2. As competências atribuídas no presente diploma aos membros do Governo e aos dirigentes máximos dos serviços são, na administração local, cometidas:
                a) Ao presidente da câmara municipal, nas câmaras municipais;
                b) Ao presidente do conselho de administração, nas associações de municípios e nos serviços municipalizados;
                c) À junta de freguesia, nas juntas de freguesia;
                d) Ao presidente da mesa da assembleia distrital, nas assembleias distritais.

Artigo 52.º Norma revogatória
São revogados os seguintes diplomas:
                Resolução do Conselho de Ministros n.º 6/87, de 29 de Janeiro;
                Decreto-Lei n.º 149/87, de 30 de Março;
                Resolução do Conselho de Ministros n.º 31/87, de 29 de Maio;
                Resolução do Conselho de Ministros n.º 34/87, de 8 de Julho ;
                Resolução do Conselho de Ministros n.º 36/87, de 10 de Julho;
                Decreto-Lei n.º 48/88, de 17 de Fevereiro;
Resolução do Conselho de Ministros n.º 16/88, de 2 de Maio;
                Decreto-Lei n.º 217/88, de 17 de Junho;
                Despacho do Primeiro-Ministro n.º 1/89, publicado no Diário da República, 2.ª série, de 12 de Janeiro;
Decreto-Lei n.º 19/89, de 19 de Janeiro;
Decreto-Lei n.º 112/90, de 2 de Abril;
                Decreto-Lei n.º 383/90, de 10 de Dezembro;
                Decreto-Lei n.º 129/91, de 2 de Abril.

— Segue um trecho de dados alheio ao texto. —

(* ===== verification/StoreAudit.v ===== *)
(** * The audit log ([phylake::store::audit])

    A per-tenant sequenced entry plus a global stub, written in the same
    transaction as the state they record. *)
From stdpp Require Import sorting.
From S2P Require Import Prelude Vocab Ids Payload Epitrope View Lifecycle Records Store.
Local Open Scope Z_scope.

(** [AuditEntry] and its constructors. *)
Module AuditEntry.
Record AuditEntry : Set := mk {
  tenant : TenantId;
  session : option SessionId;
  invocation : InvocationId;
  capability : Capability;
  state : InvocationState;
  outcome : OutcomeKind;
  release_reason : option ReleaseReason;
  grant : option GrantId;
  audit_scope : option AuditScope;
}.
End AuditEntry.
Abbreviation AuditEntry := AuditEntry.AuditEntry.
Definition entry_new (tenant : TenantId) (invocation : InvocationId) (capability : Capability)
    (state : InvocationState) (outcome : OutcomeKind) : AuditEntry :=
  AuditEntry.mk tenant None invocation capability state outcome None None None.
Definition entry_terminal (tenant : TenantId) (invocation : InvocationId) (capability : Capability)
    (terminal : Terminal) : AuditEntry :=
  AuditEntry.mk tenant None invocation capability (terminal_state terminal)
    (terminal_outcome terminal) (terminal_release_reason terminal) None None.
Definition in_session (session : option SessionId) (e : AuditEntry) : AuditEntry :=
  AuditEntry.mk (AuditEntry.tenant e) session (AuditEntry.invocation e) (AuditEntry.capability e)
    (AuditEntry.state e) (AuditEntry.outcome e) (AuditEntry.release_reason e) (AuditEntry.grant e)
    (AuditEntry.audit_scope e).
Definition under_grant (grant : option GrantId) (e : AuditEntry) : AuditEntry :=
  AuditEntry.mk (AuditEntry.tenant e) (AuditEntry.session e) (AuditEntry.invocation e)
    (AuditEntry.capability e) (AuditEntry.state e) (AuditEntry.outcome e)
    (AuditEntry.release_reason e) grant (AuditEntry.audit_scope e).
Definition with_audit_scope (scope : option AuditScope) (e : AuditEntry) : AuditEntry :=
  AuditEntry.mk (AuditEntry.tenant e) (AuditEntry.session e) (AuditEntry.invocation e)
    (AuditEntry.capability e) (AuditEntry.state e) (AuditEntry.outcome e)
    (AuditEntry.release_reason e) (AuditEntry.grant e) scope.

(** [AuditEvent]. *)
Module AuditEvent.
Record AuditEvent : Set := mk {
  record : AuditRecord; release_reason : option ReleaseReason; grant : option GrantId;
  audit_scope : option AuditScope }.
End AuditEvent.
Abbreviation AuditEvent := AuditEvent.AuditEvent.

(** [AuditQuery], the store's. *)
Module AuditQuery.
Record AuditQuery : Set := mk {
  actor : TenantId; scope : AuditScope; session : option SessionId;
  after : option AuditSeq; limit : Z }.
End AuditQuery.
Abbreviation AuditQuery := AuditQuery.AuditQuery.

(** The last key of [audit_stub], 0 for an empty log: the keys are
    big-endian, so the last one is the greatest. *)
Definition last_seq (db : Db) : Z := map_fold (fun seq _ acc => Z.max seq acc) 0 (Db.audit_stub db).
Definition next_audit_seq (db : Db) : result StoreError AuditSeq :=
  ok_or (checked_add u64_max (last_seq db) 1) (StoreError.Inconsistent "audit sequence is exhausted").

(** [append_audit]: stages the entry and its stub. *)
Definition append_audit (now : Timestamp) (db : Db) (entry : AuditEntry)
    : result StoreError (AuditSeq * Db) :=
  seq ← next_audit_seq db;
  let db := set_audit_stub <[seq := AuditStubRecord.mk seq (AuditEntry.invocation entry)
                                      (AuditEntry.capability entry) (AuditEntry.outcome entry) now]> db in
  keys ← tenant_keys db (AuditEntry.tenant entry);
  let record := AuditEntryRecord.mk seq now (AuditEntry.tenant entry) (AuditEntry.session entry)
    (AuditEntry.invocation entry) (AuditEntry.capability entry) (AuditEntry.state entry)
    (AuditEntry.outcome entry) (AuditEntry.release_reason entry) (AuditEntry.grant entry)
    (AuditEntry.audit_scope entry) in
  Ok (seq, set_audit <[(AuditEntry.tenant entry, seq) := seal_active keys record]> db).

(** ** Reads *)

Definition to_event (entry : AuditEntryRecord) : AuditEvent :=
  AuditEvent.mk (AuditRecord.mk (AuditEntryRecord.seq entry) (AuditEntryRecord.time entry)
      (AuditEntryRecord.tenant entry) (AuditEntryRecord.session entry)
      (AuditEntryRecord.invocation entry) (AuditEntryRecord.capability entry)
      (AuditEntryRecord.state entry) (AuditEntryRecord.outcome entry))
    (AuditEntryRecord.release_reason entry) (AuditEntryRecord.grant entry)
    (AuditEntryRecord.audit_scope entry).

(** The range scan of one partition: the tenant's entries from [start] on,
    in key (hence sequence) order. *)
Definition by_seq (p q : Z * Sealed AuditEntryRecord) : Prop := p.1 <= q.1.
#[global] Instance by_seq_dec : RelDecision by_seq.
Proof. intros p q. unfold by_seq. apply _. Defined.
Definition partition_range (db : Db) (tenant : TenantId) (start : Z) : list (Z * Sealed AuditEntryRecord) :=
  merge_sort by_seq
    (omap (fun '((t, seq), sealed) =>
             if bool_decide (t = tenant) && (start <=? seq) && (seq <=? u64_max)
             then Some (seq, sealed) else None)
       (map_to_list (Db.audit db))).

(** The loop of [partition], with [events] collected so far in reverse. *)
Fixpoint partition_loop (keys : list Z) (limit : nat) (keep : AuditEntryRecord -> bool)
    (events : list AuditEvent) (entries : list (Z * Sealed AuditEntryRecord))
    : result StoreError (list AuditEvent) :=
  match entries with
  | [] => Ok (reverse events)
  | (_, sealed) :: entries =>
      if Nat.leb limit (length events) then Ok (reverse events)
      else
        entry ← open_sealed keys sealed;
        partition_loop keys limit keep
          (if keep entry then to_event entry :: events else events) entries
  end.
Definition partition (db : Db) (tenant : TenantId) (after : option AuditSeq) (limit : nat)
    (keep : AuditEntryRecord -> bool) : result StoreError (list AuditEvent) :=
  keys ← tenant_keys db tenant;
  match (match after with None => Some 0 | Some seq => checked_add u64_max seq 1 end) with
  | None => Ok []
  | Some start => partition_loop (openers keys) limit keep [] (partition_range db tenant start)
  end.
Definition audit_records (db : Db) (tenant : TenantId) (after : option AuditSeq) (limit : Z)
    : result StoreError (list AuditEvent) :=
  partition db tenant after (Z.to_nat limit) (fun _ => true).

(** The [selected] closure of [audit_query]. *)
Definition selected (db : Db) (query : AuditQuery) (entry : AuditEntryRecord) : bool :=
  if bool_decide (is_Some (AuditQuery.session query))
     && negb (bool_decide (AuditEntryRecord.session entry = AuditQuery.session query))
  then false
  else match AuditQuery.scope query with
  | AuditScope.All => true
  | AuditScope.OwnAndOwnedSessions =>
      if bool_decide (AuditEntryRecord.tenant entry = AuditQuery.actor query) then true
      else match AuditEntryRecord.session entry with
           | None => false
           | Some session =>
               bool_decide (SessionRecord.owner <$> Db.sessions db !! session
                            = Some (AuditQuery.actor query))
           end
  end.

Definition event_seq (e : AuditEvent) : Z := AuditRecord.seq (AuditEvent.record e).
Definition by_event_seq (p q : AuditEvent) : Prop := event_seq p <= event_seq q.
#[global] Instance by_event_seq_dec : RelDecision by_event_seq.
Proof. intros p q. unfold by_event_seq. apply _. Defined.

(** [tenant_ids] and [audit_query]. The tenants are visited in the order
    [ids]; the physical keys are keyed hashes, so the source visits them in
    an order of no meaning. *)
Definition audit_query (db : Db) (ids : list TenantId) (query : AuditQuery)
    : result StoreError (list AuditEvent) :=
  let limit := Z.to_nat (AuditQuery.limit query) in
  parts ← collect (fun tenant =>
    partition db tenant (AuditQuery.after query) limit (selected db query)) ids;
  Ok (take limit (merge_sort by_event_seq (concat parts))).

(** ** Sequence lemmas *)

(** The log is contiguous: its sequences are exactly [1 .. n]. *)
Definition contiguous (db : Db) : Prop :=
  forall seq, is_Some (Db.audit_stub db !! seq) <-> 1 <= seq <= last_seq db.
(** A well-formed log: contiguous, every entry filed under its tenant and
    sequence and with a stub, and at most one entry per sequence. *)
Record AuditLog (db : Db) : Prop := {
  al_contiguous : contiguous db;
  al_bound : last_seq db <= u64_max;
  al_entry : forall t seq x, Db.audit db !! (t, seq) = Some x ->
    AuditEntryRecord.seq (Sealed.plain x) = seq /\ AuditEntryRecord.tenant (Sealed.plain x) = t /\
    is_Some (Db.audit_stub db !! seq);
  al_one : forall t t' seq, is_Some (Db.audit db !! (t, seq)) -> is_Some (Db.audit db !! (t', seq)) -> t = t';
}.

Lemma last_seq_insert db seq stub :
  Db.audit_stub db !! seq = None ->
  last_seq (set_audit_stub <[seq := stub]> db) = Z.max seq (last_seq db).
Proof.
  intros Hn. unfold last_seq. cbn [Db.audit_stub set_audit_stub].
  rewrite map_fold_insert_L; [done| |done]. intros. lia.
Qed.

Lemma last_seq_nonneg db : 0 <= last_seq db.
Proof.
  unfold last_seq. apply (map_fold_weak_ind (fun r _ => 0 <= r)); [lia|]. intros. lia.
Qed.

Lemma append_audit_Ok now db entry seq db' :
  append_audit now db entry = Ok (seq, db') ->
  seq = last_seq db + 1 /\ seq <= u64_max /\
  exists keys stub record,
    tenant_keys db (AuditEntry.tenant entry) = Ok keys /\
    AuditStubRecord.seq stub = seq /\ AuditEntryRecord.seq record = seq /\
    AuditEntryRecord.tenant record = AuditEntry.tenant entry /\
    AuditEntryRecord.invocation record = AuditEntry.invocation entry /\
    AuditEntryRecord.state record = AuditEntry.state entry /\
    AuditEntryRecord.outcome record = AuditEntry.outcome entry /\
    db' = set_audit <[(AuditEntry.tenant entry, seq) := seal_active keys record]>
            (set_audit_stub <[seq := stub]> db).
Proof.
  unfold append_audit, next_audit_seq. intros Ha.
  apply bind_Ok in Ha as (s & Hs%ok_or_Ok%checked_add_Some & Ha).
  apply bind_Ok in Ha as (keys & Hk & Ha). apply Ok_inj in Ha. injection Ha as <- <-.
  destruct Hs as [-> Hmax]. split; [done|]. split; [done|].
  eexists keys, _, _. split_and!; [exact Hk| | | | | | |reflexivity]; reflexivity.
Qed.

Lemma append_audit_total now db entry keys :
  tenant_keys db (AuditEntry.tenant entry) = Ok keys -> last_seq db < u64_max ->
  exists seq db', append_audit now db entry = Ok (seq, db').
Proof.
  intros Hk Hl. unfold append_audit, next_audit_seq.
  rewrite (proj2 (checked_add_Some u64_max (last_seq db) 1 _)) by (split; [reflexivity|lia]).
  cbn [ok_or mbind result_bind].
  change (tenant_keys (set_audit_stub _ db) ?t) with (tenant_keys db t). rewrite Hk. eauto.
Qed.

Lemma append_audit_log now db entry seq db' :
  append_audit now db entry = Ok (seq, db') -> AuditLog db ->
  AuditLog db' /\ last_seq db' = last_seq db + 1 /\ Db.audit_stub db !! seq = None.
Proof.
  intros (-> & Hmax & keys & stub & record & _ & _ & Hseq & Hten & _ & _ & _ & ->)%append_audit_Ok [Hc Hb He Ho].
  assert (Db.audit_stub db !! (last_seq db + 1) = None) as Hn.
  { apply eq_None_not_Some. intros Hs%Hc. lia. }
  pose proof (last_seq_nonneg db).
  assert (forall f d, last_seq (set_audit f d) = last_seq d) as Hla by done.
  pose proof (last_seq_insert db (last_seq db + 1) stub Hn) as Hl.
  rewrite Z.max_l in Hl by lia. split; [|split; [by rewrite Hla|done]].
  assert (forall t, Db.audit db !! (t, last_seq db + 1) = None) as Hnew.
  { intros t. apply eq_None_not_Some. intros [x Hx]. destruct (He _ _ _ Hx) as (_ & _ & Hs).
    rewrite Hn in Hs. by destruct Hs. }
  split.
  - intros s. rewrite Hla, Hl. cbn [Db.audit_stub set_audit set_audit_stub].
    destruct (decide (s = last_seq db + 1)) as [->|Hne].
    + rewrite lookup_insert_eq. split; [lia|eauto].
    + rewrite lookup_insert_ne by done. rewrite (Hc s). lia.
  - rewrite Hla, Hl. lia.
  - intros t s x. cbn [Db.audit Db.audit_stub set_audit set_audit_stub].
    intros [[[= <- <-] <-]|[_ Hx]]%lookup_insert_Some.
    + rewrite lookup_insert_eq. cbn. eauto.
    + destruct (He _ _ _ Hx) as (? & ? & Hs). split_and!; try done.
      rewrite lookup_insert_ne; [done|]. intros <-. rewrite Hn in Hs. by destruct Hs.
  - intros t t' s. cbn [Db.audit set_audit set_audit_stub].
    intros [x Hx] [y Hy]. apply lookup_insert_Some in Hx as [[Ex _]|[_ Hx]], Hy as [[Ey _]|[_ Hy]].
    + congruence.
    + injection Ex as <- <-. by rewrite Hnew in Hy.
    + injection Ey as <- <-. by rewrite Hnew in Hx.
    + apply (Ho t t' s); eauto.
Qed.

Visto e aprovado em Conselho de Ministros de 11 de Fevereiro de 1999. -
António Manuel de Oliveira Guterres -
António Luciano Pacheco de Sousa Franco -
Jorge Paulo Sacadura Almeida Coelho.
Promulgado em 5 de Abril de 1999.
Publique-se.
O Presidente da República,
Jorge Sampaio.
Referendado em 9 de Abril de 1999.
O Primeiro-Ministro,
António Manuel de Oliveira Guterres.



[1] O Artigo 13.º-A aditado pelo artigo 81.º do Decreto-Lei n.º 72-A/2010, de 18 de Junho

[2] Ver Despacho normativo n.º 25/2007, de 3 de Julho, que determina a edição eletrónica do Boletim do Trabalho e Emprego e estabelece as regras e procedimentos aplicáveis aos documentos sujeitos a publicação .

[3] Ver  Despacho n.º 29597/2008, de 18 de Novembro, que concretiza a medida «Simplex» de partilha de informação desmaterializada entre a Inspeção-geral da Administração Local e as autarquias, no domínio das ações inspetavas e da troca de informação por via eletrónica.

[4] Ver Decreto-Lei n.º 290-D/99, de 2 de Agosto, que aprova o regime jurídico dos documentos electrónicos e da assinatura digital.

[5] O Artigo 32.º  foi alterado pelo artigo 1.º do Decreto-Lei n.º 29/2000, de 13 de Março que prevê que a fotocópia simples de documento autêntico ou autenticado seja suficiente para a instrução de processos administrativos graciosos.

[6] Ver Despacho n.º 11809/2009, de 15 de Maio, acerca das reclamações apresentadas junto das instituições de ensino superior .


[8] Portaria n.º 659/2006, de 3 de Julho, que aprova o modelo do livro de reclamações aplicável às autarquias locais.